[[ RECORDS FOR THE TASK open ]]

(** C21: An HTTP exchange. When a client's request arrives while the server runs, the
    connection carries one response and nothing else: read as HTTP it is, for a GET of
    a path (the text between the method and the next space on the first line), the
    status, type and body of that resource, with the length of the body, and for
    anything else the 404 answer. It arrives whole when the kernel keeps taking bytes,
    and otherwise a prefix of it does; the log has the path, and then a line exactly
    when the response has not been sent whole. The status code and the body of a readiness
    answer are computed one after the other, in an order the compiler chooses: unless
    a check is withdrawn meanwhile, the second says ready if the first does. *)
Theorem http_exchange env data :
  wait_client (ce_polls env) = Ret WaitReady → ce_running env = true →
  ce_received env = Some data → data ≠ "" → (String.length data < request_buffer_size)%nat →
  let answer := resource (ce_status_first env) (ce_status env) (ce_metrics env) (ce_now env) (request_path data) in
  ∃ response,
    (∀ path, path ≠ "" → request_path data = path ↔ requests data path) ∧
    read_response response = Some (message_of answer) ∧
    (∀ line calls, handle_client env = Ret (line, calls) →
       line `prefix_of` bytes_of response ∧
       calls = log_path (request_path data) ::
               if decide (line = bytes_of response) then [] else [http_log Debug_ "response send failed"]) ∧
    (Forall (goes_on http_retries) (ce_sends env) →
     (String.length response <= progress (ce_sends env))%nat →
     handle_client env = Ret (bytes_of response, [log_path (request_path data)])) ∧
    (request_path data = "/ready" →
     let '(is_ready, (body, reported)) := ready_answer (ce_status_first env) (ce_status env) in
     answer = (if is_ready then 200 else 503, "application/json", body) ∧
     (flags_rise (ce_status env) →
      if ce_status_first env then is_ready = true → reported = true
      else reported = true → is_ready = true)).
Proof.
  intros Hw Hr Hd Hne Hlen answer.
  set (response := respond (ce_status_first env) (ce_status env) (ce_metrics env) (ce_now env) (request_path data)).
  assert (handle_client env
          = ('(ok, line) ← http_send_all response (ce_sends env);
             Ret (line, if negb ok then [log_path (request_path data)] ++ [http_log Debug_ "response send failed"]
                        else [log_path (request_path data)]))) as Hh.
  { unfold handle_client. rewrite Hw. cbn [mbind exec_bind]. rewrite Hr, Hd. cbn [negb].
    destruct data as [| c data']; [done |]. unfold response.
    by rewrite (substring_all (request_buffer_size - 1)) by (unfold request_buffer_size in *; lia). }
  exists response. split_and!.
  - intros path Hp. by apply request_path_iff.
  - apply read_respond.
  - intros line calls. rewrite Hh. unfold http_send_all.
    destruct (send_from _ _ _ _ _) as [[ok l] | |] eqn:Hs; try discriminate.
    cbn [mbind exec_bind]. intros [= <- <-]. apply send_from_line in Hs. destruct ok.
    + rewrite Hs. by rewrite decide_True.
    + destruct Hs as (k & -> & Hk). split; [apply prefix_take |].
      rewrite decide_False; [done |]. intros He%(f_equal length). rewrite length_take in He. lia.
  - intros Hg Hp. rewrite Hh. unfold http_send_all.
    by rewrite send_from_all by (done || by rewrite length_bytes_of).
  - intros Hready. unfold answer, resource. rewrite Hready. cbn [decide].
    pose proof (ready_answer_agrees (ce_status_first env) (ce_status env)) as Ha.
    by destruct (ready_answer _ _) as [ok [body reported]].
Qed.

[[ RECORDS FOR THE TASK closed ]]

Each entry above is to be printed again exactly.

*ANSWER TO THIS PROBLEM*
(** C21: An HTTP exchange. When a client's request arrives while the server runs, the
    connection carries one response and nothing else: read as HTTP it is, for a GET of
    a path (the text between the method and the next space on the first line), the
    status, type and body of that resource, with the length of the body, and for
    anything else the 404 answer. It arrives whole when the kernel keeps taking bytes,
    and otherwise a prefix of it does; the log has the path, and then a line exactly
    when the response has not been sent whole. The status code and the body of a readiness
    answer are computed one after the other, in an order the compiler chooses: unless
    a check is withdrawn meanwhile, the second says ready if the first does. *)
Theorem http_exchange env data :
  wait_client (ce_polls env) = Ret WaitReady → ce_running env = true →
  ce_received env = Some data → data ≠ "" → (String.length data < request_buffer_size)%nat →
  let answer := resource (ce_status_first env) (ce_status env) (ce_metrics env) (ce_now env) (request_path data) in
  ∃ response,
    (∀ path, path ≠ "" → request_path data = path ↔ requests data path) ∧
    read_response response = Some (message_of answer) ∧
    (∀ line calls, handle_client env = Ret (line, calls) →
       line `prefix_of` bytes_of response ∧
       calls = log_path (request_path data) ::
               if decide (line = bytes_of response) then [] else [http_log Debug_ "response send failed"]) ∧
    (Forall (goes_on http_retries) (ce_sends env) →
     (String.length response <= progress (ce_sends env))%nat →
     handle_client env = Ret (bytes_of response, [log_path (request_path data)])) ∧
    (request_path data = "/ready" →
     let '(is_ready, (body, reported)) := ready_answer (ce_status_first env) (ce_status env) in
     answer = (if is_ready then 200 else 503, "application/json", body) ∧
     (flags_rise (ce_status env) →
      if ce_status_first env then is_ready = true → reported = true
      else reported = true → is_ready = true)).
Proof.
  intros Hw Hr Hd Hne Hlen answer.
  set (response := respond (ce_status_first env) (ce_status env) (ce_metrics env) (ce_now env) (request_path data)).
  assert (handle_client env
          = ('(ok, line) ← http_send_all response (ce_sends env);
             Ret (line, if negb ok then [log_path (request_path data)] ++ [http_log Debug_ "response send failed"]
                        else [log_path (request_path data)]))) as Hh.
  { unfold handle_client. rewrite Hw. cbn [mbind exec_bind]. rewrite Hr, Hd. cbn [negb].
    destruct data as [| c data']; [done |]. unfold response.
    by rewrite (substring_all (request_buffer_size - 1)) by (unfold request_buffer_size in *; lia). }
  exists response. split_and!.
  - intros path Hp. by apply request_path_iff.
  - apply read_respond.
  - intros line calls. rewrite Hh. unfold http_send_all.
    destruct (send_from _ _ _ _ _) as [[ok l] | |] eqn:Hs; try discriminate.
    cbn [mbind exec_bind]. intros [= <- <-]. apply send_from_line in Hs. destruct ok.
    + rewrite Hs. by rewrite decide_True.
    + destruct Hs as (k & -> & Hk). split; [apply prefix_take |].
      rewrite decide_False; [done |]. intros He%(f_equal length). rewrite length_take in He. lia.
  - intros Hg Hp. rewrite Hh. unfold http_send_all.
    by rewrite send_from_all by (done || by rewrite length_bytes_of).
  - intros Hready. unfold answer, resource. rewrite Hready. cbn [decide].
    pose proof (ready_answer_agrees (ce_status_first env) (ce_status env)) as Ha.
    by destruct (ready_answer _ _) as [ok [body reported]].
Qed.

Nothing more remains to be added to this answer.